WHAT IS NEEDED → From the entries that follow, work out how many lines contain "Hpos". Write the number only.
--- SUPPLIED MATERIAL Enclosed Below ---
Lemma local_unlocked s p c key g m' : Inv s -> local_state (callers s p c) = KeyedMutex.Holding key ->
  KeyedMutex.unlock key (ad_mutex (lockers s p)) = (Ok g, m') ->
  forall q, KeyedMutex.Inv (view (go s (srv s) p (lset mutex_of m' (lockers s p)) (resolving g (resolved s p)) c Idle) q).
Proof.
  intros HI Hc H. eapply local_go; [apply HI | eapply (KeyedMutex.inv_unlock (view s p) c key g m'); [apply HI | exact Hc | exact H] | done | |].
  - by destruct g.
  - intros c'. cbn. unfold KeyedMutex.upd. by destruct (Nat.eqb c' c).
Qed.
(** *** Counting *)

Lemma count_grant p q o : granted p o = true -> count q (grant p o) = if Nat.eqb q p then S (count q o) else count q o.
Proof.
  destruct o as [[q0 n] |]; cbn.
  - intros ->%Nat.eqb_eq. rewrite Nat.eqb_refl. cbn. rewrite (Nat.eqb_sym p q). by destruct (Nat.eqb q p).
  - intros _. rewrite (Nat.eqb_sym p q). by destruct (Nat.eqb q p).
Qed.
Lemma refused_grant p o : granted p o = false -> grant p o = o.
Proof. destruct o as [[q n] |]; cbn; [by intros -> | done]. Qed.
Lemma count_ungrant p q o : mine p o = true -> (forall k, o = Some (p, k) -> k <> 0%nat) ->
  count q (ungrant p o) = if Nat.eqb q p then pred (count q o) else count q o.
Proof.
  destruct o as [[q0 n] |]; cbn; [| done]. intros ->%Nat.eqb_eq Hpos. rewrite Nat.eqb_refl, (Nat.eqb_sym p q).
  specialize (Hpos n eq_refl). destruct n as [| [| m]]; [done | |]; cbn; rewrite ?(Nat.eqb_sym p q); by destruct (Nat.eqb q p).
Qed.
Lemma positive_grant p o : (forall q k, o = Some (q, k) -> k <> 0%nat) -> forall q k, grant p o = Some (q, k) -> k <> 0%nat.
Proof.
  intros Ho q k. destruct o as [[q0 n] |]; cbn; [| by intros [= _ <-]].
  destruct (Nat.eqb q0 p); [by intros [= _ <-] | intros [= <- <-]; by eapply Ho].
Qed.
Lemma positive_ungrant p o : (forall q k, o = Some (q, k) -> k <> 0%nat) -> forall q k, ungrant p o = Some (q, k) -> k <> 0%nat.
Proof.
  intros Ho q k. destruct o as [[q0 n] |]; cbn; [| done].
  destruct (Nat.eqb q0 p); [destruct n as [| [| n]]; [done | done | by intros [= _ <-]] | intros [= <- <-]; by eapply Ho].
Qed.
--- End of Enclosed SUPPLIED MATERIAL ---
ANSWER TO THE EXERCISE → 2